Large room (several simultaneous lessons)
A large room is a classroom that can host several different lessons at the same time, with different teachers and groups unrelated to each other. You declare it by filling in the Maximum number of classes field on the room: this number sets how many distinct lessons can take place there in parallel.
Typical examples: an exam room, a hall, an outdoor space (courtyard, theater, sports field, museum...), a gym, a swimming pool — all places where several independent activities coexist.

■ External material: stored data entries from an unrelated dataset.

(** * commet: the staging-and-commit model of [commet.go]

    A shallow embedding of [src/commet.go]: the repository operations
    ([NewRepo], [Init], [HashFile], [Add], [Commit], [Status]) and the
    command line ([printHelp], [main]), over an explicit model of what
    they touch: the file system, the wall clock and the standard output.
    The library calls the program makes ([os], [fmt], [time], [flag],
    [crypto/sha1], [encoding/hex], [unicode/utf8], [encoding/json]) are
    modelled first, then the program is transcribed statement by
    statement, then the properties are stated and proved. *)

From Stdlib Require Import ZArith Ascii.
From stdpp Require Import gmap strings list fin_maps pretty.

(** Go strings are byte sequences; they are modelled by [string], whose
    characters are the 256 byte values. *)

(* ===================================================================== *)
(** ** encoding/hex *)
(* ===================================================================== *)

Module hex.

Definition hextable : list ascii :=
  ["0";"1";"2";"3";"4";"5";"6";"7";"8";"9";"a";"b";"c";"d";"e";"f"]%char.

Definition digit (n : N) : ascii := nth (N.to_nat n) hextable "0"%char.

(** [hex.EncodeToString]: two lower-case digits per byte, high nibble
    first. *)
Fixpoint EncodeToString (src : string) : string :=
  match src with
  | EmptyString => EmptyString
  | String c rest =>
      let v := N_of_ascii c in
      String (digit (N.shiftr v 4))
        (String (digit (N.land v 15)) (EncodeToString rest))
  end.

Definition is_digit (c : ascii) : bool :=
  existsb (fun d => bool_decide (c = d)) hextable.
Fixpoint job_finish_and_invalidate_rec (fuel : nat) (j : nat)
    (result : JobResult) (recursive already : bool) : M Z :=
  match fuel with
  | O => out_of_fuel
  | S fuel =>
      J ← get_job j;
      massert (j_installed J);;
      massert (JobType_to_Z (j_type J) <? _JOB_TYPE_MAX_IN_TRANSACTION);;
      let u := j_unit J in
      let t := j_type J in
      update_job j (set_j_result result);;
      emit (EvJobFinished j u t result);;
      when (negb already) (emit (EvStatusMessage u t result));;
      job_add_to_dbus_queue j;;
      if bool_decide (result = JOB_DONE) && bool_decide (t = JOB_RESTART) then
        job_change_type j JOB_START;;
        job_set_state j JOB_WAITING;;
        job_add_to_run_queue j;;
        finish_label u
      else
        when (bool_decide (result = JOB_FAILED) || bool_decide (result = JOB_INVALID))
          (modify (fun m => set_n_failed_jobs (u32 (n_failed_jobs m + 1)) m));;
        job_uninstall j;;
        nr ← gets n_reloading;
        J' ← get_job j;
        (if (0 <? nr) && j_reloaded J' then
           r ← job_save_pending_finished_job j;
           when (r <? 0) (job_free j)
         else job_free j);;
        U ← get_unit u;
        when (negb (bool_decide (result = JOB_DONE)) && recursive)
          (let finish oj :=
             job_finish_and_invalidate_rec fuel oj JOB_DEPENDENCY true false in
           if is_start_or_verify t then
             fail_dependents finish false (u_dependencies U UNIT_REQUIRED_BY);;
             fail_dependents finish false (u_dependencies U UNIT_BOUND_BY);;
             fail_dependents finish true (u_dependencies U UNIT_REQUIRED_BY_OVERRIDABLE)
           else if bool_decide (t = JOB_STOP) then
             fail_dependents finish false (u_dependencies U UNIT_CONFLICTED_BY)
           else mret tt);;
        when (bool_decide (result = JOB_TIMEOUT) || bool_decide (result = JOB_DEPENDENCY))
          (emit (EvJobFailedNotice u t result);;
           emit (EvUnitStartOnFailure u));;
        emit (EvUnitTriggerNotify u);;
        finish_label u
  end.

(** Every nested call finishes a job that sits in the regular slot of some
    unit, after the caller emptied the slot of its own unit; so the depth
    of the recursion is bounded by the number of units. *)
Definition job_finish_and_invalidate (j : nat) (result : JobResult)
    (recursive already : bool) : M Z := fun m =>
  job_finish_and_invalidate_rec (S (size (units m))) j result recursive already m.
(** [sendOrSave] along its branches. *)
Lemma sendOrSave_cases (cfg : EsConfig) (entries : list LogEntry) (w : World) :
  let batch := map (fun e => snd (Json e)) entries in
  let w' := sendOrSave cfg entries w in
  flushes w' = (flushes w ++ [entries])%list /\
  dir_fault w' = dir_fault w /\ net w' = net w /\
  (delivers cfg w -> disk w' = disk w /\ console w' = console w) /\
  (~ delivers cfg w ->
   exists err,
     fst (fst (sendToElasticsearch (Some cfg) entries (record_flush entries w)))
       = Some err /\
     ((exists data,
         can_save cfg batch w data /\
         disk w' = <[next_name w := File data]> (disk w) /\
         console w' =
           (console w ++
            ["error sending log entries to Elasticsearch, saving to disk for retry: "
               +:+ err;
             "successfully saved failed batch to disk"])%list) \/
      (exists err2,
         cannot_save cfg batch w /\
         disk w' = disk w /\
         console w' =
           (console w ++
            ["error sending log entries to Elasticsearch, saving to disk for retry: "
               +:+ err;
             "CRITICAL: Failed to save batch to disk: " +:+ err2])%list))).
Proof.
  cbv zeta. unfold sendOrSave.
  pose proof (send_ok_iff cfg entries (record_flush entries w)) as Hok.
  pose proof (send_frame (Some cfg) entries (record_flush entries w)) as Hfr.
  pose proof (send_entries cfg entries (record_flush entries w)) as Hes.
  cbv zeta in Hfr.
  change (delivers cfg (record_flush entries w)) with (delivers cfg w) in Hok.
  destruct (sendToElasticsearch (Some cfg) entries (record_flush entries w))
    as [[err es'] w1].
  cbn [fst snd record_flush disk dir_fault clock clock_reads console flushes net]
    in Hok, Hfr, Hes.
  destruct Hfr as (Hdisk & Hfault & Hclock & Hreads & Hcons & Hfl & Hnet).
  subst es'. destruct err as [err|].
  2:{ cbn [fst]. repeat split; try assumption.
      intros Hnd. exfalso. apply Hnd. now apply Hok. }
  set (w2 := Println _ w1).
  assert (E1 : disk w2 = disk w) by exact Hdisk.
  assert (E2 : dir_fault w2 = dir_fault w) by exact Hfault.
  assert (E3 : clock w2 = clock w) by exact Hclock.
  assert (E4 : clock_reads w2 = clock_reads w) by exact Hreads.
  assert (E5 : next_name w2 = next_name w).
  { unfold next_name. now rewrite E3, E4. }
  pose proof (save_frame cfg (map (fun e => snd (Json e)) entries) w2) as Hsf.
  cbv zeta in Hsf. destruct Hsf as (Sf & Sn & Sw & Sc & Sfl).
  destruct (save_outcome cfg (map (fun e => snd (Json e)) entries) w2)
    as [(data & Hcan & Hr & Hd & _)|(err2 & Hcannot & Hr & Hd & _)];
    destruct (saveBatchToDisk cfg (map (fun e => snd (Json e)) entries) w2)
      as [r w3]; cbn [fst snd] in *; subst r;
    cbn [Println flushes dir_fault net disk console].
  - rewrite Sfl, Sf, Sn, Hd, Sc, E5, E1.
    split; [exact Hfl|]. split; [exact Hfault|]. split; [exact Hnet|].
    split; [intros Hy; apply Hok in Hy; discriminate|].
    intros _. exists err. split; [reflexivity|]. left. exists data.
    split; [now apply (can_save_ext cfg _ w w2)|]. split; [reflexivity|].
    unfold w2. cbn [Println console]. rewrite Hcons.
    now rewrite <- app_assoc.
  - rewrite Sfl, Sf, Sn, Hd, Sc, E1.
    split; [exact Hfl|]. split; [exact Hfault|]. split; [exact Hnet|].
    split; [intros Hy; apply Hok in Hy; discriminate|].
    intros _. exists err. split; [reflexivity|]. right. exists err2.
    split; [now apply (cannot_save_ext cfg _ w w2)|]. split; [reflexivity|].
    unfold w2. cbn [Println console]. rewrite Hcons.
    now rewrite <- app_assoc.
Qed.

Reserved for specialised rooms
The Maximum number of classes field only appears on a room that has a specialisation. You therefore first give the room a specialisation (sports, exam, swimming pool, outdoors…), then set its maximum number of simultaneous classes. This is consistent: a shared large room is always a space specialised for a particular activity, and the specialisation also serves to steer the right subjects to it.
How Omniscol uses it
On each time slot, the solver and conflict detection allow as many lessons to be placed in the room as the Maximum number of classes permits, as long as the sum of their headcounts stays within the room's capacity. Beyond either of these ceilings — too many parallel lessons, or capacity exceeded — Omniscol reports a conflict.
A room left without a Maximum number of classes behaves like an ordinary room: one lesson at a time.
Large room or multi-room?
The two notions play on the room ↔ lesson pair, in two opposite directions:
- a large room gathers several lessons in a single room;
- a multi-room lesson conversely occupies several rooms for a single lesson (its capacity is then the sum of the assigned rooms).